Zaskoczyło mnie, że pytał o chłopca, jakby mu na nim zależało. Ucieszyło mnie to.
- Czuje się świetnie - odpowiedziałam. Czułam, że będę musiała się dowiedzieć, co spowodowało zmianę jego nastawienia. Czy podczas rytuałów dostał jakąś mistyczną wiadomość?
- A gdzie moja mama? - spytał Strażnik.
- Została z małym.
-Muszę do nich iść.
- Tim... - zaczął Pachatec.
Strażnik mu przerwał.
- Pach, Wasza Wysokość - rzekł wobec wszystkich - Wiem, że martwiłeś się o mnie, i że twoje intencje zawsze były dobre. Ale jeśli chodzi o mnie i o chłopca, to królowa miała więcej wyczucia. Dlatego, obawiam się, to jej musiałem okazać wpierw szacunek.

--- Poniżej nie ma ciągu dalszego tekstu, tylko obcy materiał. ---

(* ===== verification/Capture.v ===== *)
(** * Packet capture ([bpf/packets/packet_capture.h])

    The other eBPF object of the agent: instead of aggregating flows it sends
    the first bytes of every packet that the sampling and the filter keep to
    user space, through a ring buffer. *)
From S2P Require Import Prelude Machine Types Kernel Maps Safety PacketUtils Filter Hooks.
From S2P Require Import Flows.

(** ** Operations *)

Section Capture.
Context {H : Host} {K : Kernel}.
Implicit Types cfg : config.

(** [stale] is what the payload field of the reserved sample holds before the
    program writes it: the ring buffer does not clear its memory. *)
Definition attach_packet_payload (skb : sk_buff) (stale : list Z) : prog unit :=
  let packetSize := skb_len skb in
  event ← call (bpf_ringbuf_reserve packet_record);
  match event with
  | None => mret tt
  | Some i =>
      if packetSize =? 0 then call (bpf_ringbuf_discard packet_record i)
      else
        let packetSize := if MAX_PAYLOAD_SIZE <? packetSize then MAX_PAYLOAD_SIZE else packetSize in
        timestamp ← call bpf_ktime_get_ns;
        let '(err, payload) := k_skb_load_bytes skb 0 packetSize in
        if negb (err =? 0) then call (bpf_ringbuf_discard packet_record i)
        else
          call (bpf_ringbuf_submit packet_record i
            (mk_payload_meta (skb_ifindex skb) packetSize timestamp
               (payload ++ drop (Z.to_nat packetSize) stale)))
  end.

Definition validate_packet_filter cfg (skb : sk_buff) (dir : Z) : prog bool :=
  '(verdict, pkt, eth_protocol) ←
    deref (fill_ethhdr (skb_data skb) 0 (Z.of_nat (length (skb_data skb))) zeroed 0);
  if verdict =? DISCARD then mret false
  else
    '(skip, _) ← check_and_apply_filter cfg (pi_id pkt) (pi_flags pkt) 0 eth_protocol None dir;
    if skip : bool then mret false else mret true.

Definition export_packet_payload cfg (skb : sk_buff) (dir : Z) (stale : list Z) : prog unit :=
  out ← sampled_out (sampling cfg);
  if out : bool then mret tt
  else
    valid ← validate_packet_filter cfg skb dir;
    if valid : bool then attach_packet_payload skb stale else mret tt.

(** *** Entry points *)

Definition tc_ingress_packet_parse cfg (skb : sk_buff) (stale : list Z) : prog Z :=
  _ ← export_packet_payload cfg skb INGRESS stale; mret TC_ACT_OK.
Definition tc_egress_packet_parse cfg (skb : sk_buff) (stale : list Z) : prog Z :=
  _ ← export_packet_payload cfg skb EGRESS stale; mret TC_ACT_OK.
Definition tcx_ingress_packet_parse cfg (skb : sk_buff) (stale : list Z) : prog Z :=
  _ ← export_packet_payload cfg skb INGRESS stale; mret TCX_NEXT.
Definition tcx_egress_packet_parse cfg (skb : sk_buff) (stale : list Z) : prog Z :=
  _ ← export_packet_payload cfg skb EGRESS stale; mret TCX_NEXT.
Definition netkit_primary_packet_parse cfg (skb : sk_buff) (stale : list Z) : prog Z :=
  _ ← export_packet_payload cfg skb EGRESS stale; mret NETKIT_NEXT.
Definition netkit_peer_packet_parse cfg (skb : sk_buff) (stale : list Z) : prog Z :=
  _ ← export_packet_payload cfg skb INGRESS stale; mret NETKIT_NEXT.
End Capture.

(** ** Specification *)

(** How much of a packet is captured. *)
Definition captured_size (skb : sk_buff) : Z := Z.min (skb_len skb) MAX_PAYLOAD_SIZE.

(** The sample of a packet: its first bytes, then whatever was in the ring
    buffer; the length field tells the two apart. *)
Definition packet_sample (skb : sk_buff) (timestamp : Z) (stale : list Z) : payload_meta :=
  mk_payload_meta (skb_ifindex skb) (captured_size skb) timestamp
    (take (Z.to_nat (captured_size skb)) (skb_bytes skb)
     ++ drop (Z.to_nat (captured_size skb)) stale).

Section CaptureOk.
Context {H : Host} {K : Kernel} {KL : KernelLaws K}.
Implicit Types w : world.

(** The first bytes of a packet that is not empty can always be loaded. *)
Lemma load_captured skb :
  wf_skb skb -> skb_len skb <> 0 ->
  k_skb_load_bytes skb 0 (captured_size skb)
  = (0, take (Z.to_nat (captured_size skb)) (skb_bytes skb)).
Proof.
  intros ([Hlen _] & _ & _ & Hb & _ & Hl) Hne.
  assert (Hc : 0 < captured_size skb) by (unfold captured_size, MAX_PAYLOAD_SIZE; lia).
  destruct (skb_load_bytes_ok skb 0 (captured_size skb)) as (_ & _ & Hs); [lia|done|done|].
  by rewrite slice_Some in Hs by (unfold captured_size in *; lia).
Qed.

Lemma captured_size_eq skb :
  (if MAX_PAYLOAD_SIZE <? skb_len skb then MAX_PAYLOAD_SIZE else skb_len skb) = captured_size skb.
Proof. unfold captured_size. case_match; bool_to_prop; lia. Qed.

(** The packet is appended to the ring buffer, unless that is full. *)
Lemma wp_attach_packet_payload cpu skb stale (Q : unit → world → Prop) w :
  wf_skb skb -> skb_len skb <> 0 ->
  (∀ ts w', clock w <= ts <= clock w' ->
     ring_set packet_record
       (w_ring w packet_record ++ [Committed (packet_sample skb ts stale : payload packet_record)])
       w w' -> Q tt w') ->
  (∀ w', (k_reserve packet_record (w_kst w)).1 = false -> unchanged w w' -> Q tt w') ->
  wp cpu (attach_packet_payload skb stale) Q w.
Proof.
  intros Hskb Hne HQ HN. unfold attach_packet_payload. cbv zeta.
  apply wp_bind, wp_reserve_room.
  2: { intros w' Hroom Hu. by apply wp_ret, HN. }
  intros w1 Hr. rewrite (proj2 (Z.eqb_neq _ 0)) by done. rewrite captured_size_eq.
  apply wp_bind, wp_ktime. intros ts w2 Hu _ Hts.
  rewrite load_captured by done. cbv beta iota. change (negb (0 =? 0)) with false. cbv iota.
  apply wp_submit. intros w3 Hs.
  apply (HQ ts).
  - pose proof (rs_clock _ _ _ _ Hr). pose proof (rs_clock _ _ _ _ Hs).
    pose proof (unch_clock _ _ Hu). lia.
  - eapply ring_set_append; [|done]. by eapply ring_set_unchanged.
Qed.

(** ** Safety and footprint *)

Lemma packet_sample_ok skb ts stale :
  wf_skb skb -> is_u64 ts -> is_bytes 256 stale -> wf_payload packet_record (packet_sample skb ts stale).
Proof.
  intros ([Hl Hl'] & Hi & _ & Hb & _ & Hlen) Ht [Hs Hsu].
  assert (Hc : 0 <= captured_size skb <= 256 /\ captured_size skb <= skb_len skb)
    by (unfold captured_size, MAX_PAYLOAD_SIZE; lia).
  cbn. splits; try done; [width; lia|].
  split; [rewrite length_app, length_take, length_drop; lia|].
  apply Forall_app. split; [by apply Forall_take|by apply Forall_drop].
Qed.

Lemma attach_packet_payload_safe skb stale :
  wf_skb skb -> is_bytes 256 stale -> safe (λ _, True) (attach_packet_payload skb stale).
Proof.
  intros Hskb Hst. unfold attach_packet_payload. cbv zeta.
  apply safe_bind, safe_call; [done|]. intros [i|] _; [|done].
  destruct (skb_len skb =? 0) eqn:E; bool_to_prop; [done|]. rewrite captured_size_eq.
  apply safe_bind, safe_call; [done|]. intros ts Hts.
  rewrite load_captured by done. cbv beta iota. apply safe_call; [|done].
  by apply (packet_sample_ok skb ts stale).
Qed.

Lemma validate_packet_filter_safe cfg skb dir :
  wf_skb skb -> safe (λ _, True) (validate_packet_filter cfg skb dir).
Proof.
  intros Hskb. destruct (parse_submitted skb 0 Hskb zero_u64) as (r & pkt & e & Hf & _).
  apply safe_bind. eapply safe_deref; [exact Hf|]. cbv beta iota. case_match; [done|].
  apply safe_bind. eapply safe_mono; [by apply check_and_apply_filter_safe|]. by intros [[] s] _.
Qed.

Lemma sampled_out_safe rate : safe (λ _, True) (sampled_out rate).
Proof.
  unfold sampled_out. case_match; [|done]. by apply safe_bind, safe_call.
Qed.

Lemma export_packet_payload_safe cfg skb dir stale :
  wf_skb skb -> is_bytes 256 stale -> safe (λ _, True) (export_packet_payload cfg skb dir stale).
Proof.
  intros Hskb Hst. apply safe_bind. eapply safe_mono; [apply sampled_out_safe|].
  intros [] _; [done|]. apply safe_bind. eapply safe_mono; [by apply validate_packet_filter_safe|].
  intros [] _; [|done]. by apply attach_packet_payload_safe.
Qed.

Lemma attach_packet_payload_writes ms rs skb stale :
  packet_record ∈ rs -> writes ms rs (attach_packet_payload skb stale).
Proof.
  intros Hr. unfold attach_packet_payload. cbv zeta.
  apply writes_bind; [by apply writes_call|]. intros [i|]; [|done].
  case_match; [by apply writes_call|]. apply writes_bind; [done|]. intros ts.
  destruct (k_skb_load_bytes _ _ _) as [err payload]. case_match; by apply writes_call.
Qed.

(** ** What becomes of a packet *)

(** The answer of the filter about the packet. *)
Definition capture_rejected cpu cfg w (skb : sk_buff) (dir : Z) : bool :=
  match fill_ethhdr (skb_data skb) 0 (Z.of_nat (length (skb_data skb))) zeroed 0 with
  | Some (_, pkt, eth_protocol) =>
      filter_rejects cpu cfg w (pi_id pkt) (pi_flags pkt) 0 eth_protocol dir
  | None => true
  end.

(** A packet is left out by the sampling, by the parser, by the filter, or
    because the ring buffer is full; else its sample is appended.  A sample is
    never reserved in vain. *)
Inductive capture_outcome cpu cfg (skb : sk_buff) (dir : Z) (stale : list Z) w w' : Prop :=
  | CapSampledOut :
      1 < sampling cfg -> unchanged w w' -> capture_outcome cpu cfg skb dir stale w w'
  | CapUnparsable :
      parsable (skb_data skb) = false -> unchanged w w' ->
      capture_outcome cpu cfg skb dir stale w w'
  | CapRejected :
      parsable (skb_data skb) = true -> capture_rejected cpu cfg w skb dir = true ->
      framed [global_counters] [] w w' -> capture_outcome cpu cfg skb dir stale w w'
  | CapFull st :
      parsable (skb_data skb) = true -> capture_rejected cpu cfg w skb dir = false ->
      (k_reserve packet_record st).1 = false ->
      framed [global_counters] [] w w' -> capture_outcome cpu cfg skb dir stale w w'
  | CapCaptured ts :
      parsable (skb_data skb) = true -> capture_rejected cpu cfg w skb dir = false ->
      clock w <= ts <= clock w' ->
      w_ring w' packet_record
      = w_ring w packet_record ++ [Committed (packet_sample skb ts stale : payload packet_record)] ->
      framed [global_counters] [packet_record] w w' ->
      capture_outcome cpu cfg skb dir stale w w'.
Lemma filter_rejects_ext cpu cfg w w' id flags drop_reason eth_protocol direction :
  w_map w' filter_map = w_map w filter_map -> w_map w' peer_filter_map = w_map w peer_filter_map ->
  filter_rejects cpu cfg w' id flags drop_reason eth_protocol direction
  = filter_rejects cpu cfg w id flags drop_reason eth_protocol direction.
Proof. intros Hf Hp. unfold filter_rejects. by rewrite !(side_of_ext cpu w w') by done. Qed.

Lemma wp_validate_packet_filter cpu cfg skb dir (Q : bool → world → Prop) w :
  world_wf w -> typed w -> wf_skb skb ->
  (parsable (skb_data skb) = false -> Q false w) ->
  (∀ w', parsable (skb_data skb) = true -> framed [global_counters] [] w w' ->
     Q (negb (capture_rejected cpu cfg w skb dir)) w') ->
  wp cpu (validate_packet_filter cfg skb dir) Q w.
Proof.
  intros Hw Ht Hskb HN HQ. unfold validate_packet_filter, capture_rejected in *.
  destruct (parse_submitted skb 0 Hskb zero_u64) as (r & pkt & e & Hf & -> & Hsub).
  change (zeroed <| pi_current_ts := 0 |>) with (zeroed : pkt_info) in Hf. rewrite Hf in HQ |- *.
  apply wp_bind. cbn [deref]. apply wp_ret. cbv beta iota.
  destruct (parsable (skb_data skb)); cbn [Z.eqb].
  2: { change (DISCARD =? DISCARD) with true. cbv iota. by apply wp_ret, HN. }
  change (SUBMIT =? DISCARD) with false. cbv iota. destruct (Hsub eq_refl) as (Hs & _).
  apply wp_bind, wp_hook_filter; [done|done|apply (sub_pkt _ _ _ Hs)|].
  intros w' [Hfr _]. cbv beta iota. specialize (HQ w' eq_refl Hfr).
  by destruct (filter_rejects _ _ _ _ _ _ _ _); apply wp_ret.
Qed.

(** The first half of the program: sampling and filter. *)
Lemma wp_sampled_out cpu rate (Q : bool → world → Prop) w :
  (∀ out w', unchanged w w' -> (out = true -> 1 < rate) -> Q out w') ->
  wp cpu (sampled_out rate) Q w.
Proof.
  intros HQ. unfold sampled_out. destruct (1 <? rate) eqn:E; bool_to_prop.
  - apply wp_bind, wp_prandom. intros x w' Hu _. by apply wp_ret, HQ.
  - apply wp_ret, HQ; [apply unchanged_refl|done].
Qed.

Lemma parsable_not_empty skb : wf_skb skb -> parsable (skb_data skb) = true -> skb_len skb <> 0.
Proof.
  intros (_ & _ & _ & _ & Hp & Hl) Hd. apply prefix_length in Hp.
  unfold parsable, sizeof_ethhdr, sizeof_iphdr, sizeof_ipv6hdr in Hd. cbv zeta in Hd.
  apply orb_true_iff in Hd as [Hd|Hd]; bool_to_prop; lia.
Qed.

Lemma wp_export_packet_payload cpu cfg skb dir stale (Q : unit → world → Prop) w :
  world_wf w -> typed w -> wf_skb skb ->
  (∀ w', capture_outcome cpu cfg skb dir stale w w' -> Q tt w') ->
  wp cpu (export_packet_payload cfg skb dir stale) Q w.
Proof.
  intros Hw Ht Hskb HQ. apply wp_bind, wp_sampled_out. intros [] w1 Hu Hs.
  { by apply wp_ret, HQ, CapSampledOut; [apply Hs|]. }
  pose proof (unchanged_wf _ _ Hu Hw) as Hw1. pose proof (unchanged_typed _ _ Hu Ht) as Ht1.
  assert (Hf1 : framed [global_counters] [] w w1) by by apply unchanged_framed.
  apply wp_bind, wp_validate_packet_filter; [done..|intros Hp|intros w2 Hp Hf2].
  { by apply wp_ret, HQ, CapUnparsable. }
  pose proof (framed_trans _ _ _ _ _ Hf1 Hf2) as Hf.
  assert (E : capture_rejected cpu cfg w1 skb dir = capture_rejected cpu cfg w skb dir).
  { unfold capture_rejected. repeat case_match; [|done]. apply filter_rejects_ext; apply Hu. }
  rewrite E. destruct (capture_rejected cpu cfg w skb dir) eqn:Er; cbn [negb].
  { by apply wp_ret, HQ, CapRejected. }
  apply wp_attach_packet_payload; [done|by apply parsable_not_empty|..].
  - intros ts w3 Hts Hr. pose proof (fr_clock _ _ _ _ Hf). apply HQ, (CapCaptured _ _ _ _ _ _ _ ts);
      [done|done|lia| |].
    + rewrite (rs_ring _ _ _ _ Hr). by rewrite (fr_ring _ _ _ _ Hf) by apply not_elem_of_nil.
    + eapply framed_trans; [eapply framed_mono; [exact Hf|done|apply list_subseteq_nil]|].
      eapply ring_set_framed; [apply list_elem_of_here|apply Hf|apply Hf|exact Hr].
  - intros w3 Hroom Hu3. apply HQ, (CapFull _ _ _ _ _ _ _ (w_kst w2)); [done..|].
    eapply framed_trans; [exact Hf|]. apply unchanged_framed; [apply Hf|apply Hf|done].
Qed.
End CaptureOk.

Pachatec przyjął jego wyjaśnienie godnie. Skinął lekko głową.
- Rozumiem to - powiedział - Mój Strażniku.
Uścisnęli sobie dłonie.
Timon tylko przebrał się i doprowadził do porządku, po czym poszedł ze mną do swojej matki i synka.
Sidonie akurat karmiła go z butelki gdy weszliśmy. Gdy chłopczyk się najadł, Timon wziął go na ręce i zawołał:
- Tu jesteś, mój mały kurczaku!
Nie rozumiałam, co tu się dzieje. Nie rozumiałam, dlaczego mu się odmieniło. I niestety- pomimo cierpienia, przez które przeszedł Timon - byłam zadowolona z rezultatu. Matka Strażnika także była zdziwiona.
- Widzę, że stęskniłeś się za nim - zauważyła ostrożnie.
- Bo on jest mój i tylko mój - odpowiedział Timon.
Jego matka nie odpowiedziała. Nie od razu.
- Rozumiem, że wolisz to widzieć w ten sposób - powiedziała łagodnie.
Usiadł na fotelu i westchnął.
- Nie rozumiecie. Bogini mi to powiedziała.
- Bogini ? - spytałam, zachłystując się.
-Yemaya przemówiła do mnie, gdy byłem w jaskini. Znowu poczułem jej matczyną miłość. Zrozumiałem, że nigdy mnie nie opuściła. Powiedziała mi... Przekazała... Że SimonArcadio jest tylko mój. Że to moje dziecko, mój bezbronny chłopczyk. Że powinienem zapomnieć o okolicznościach jego przyjścia na świat. Mamo, Amaranto... - pokręcił głową. W jego oczach lśniły łzy - Ona mnie uzdrowiła!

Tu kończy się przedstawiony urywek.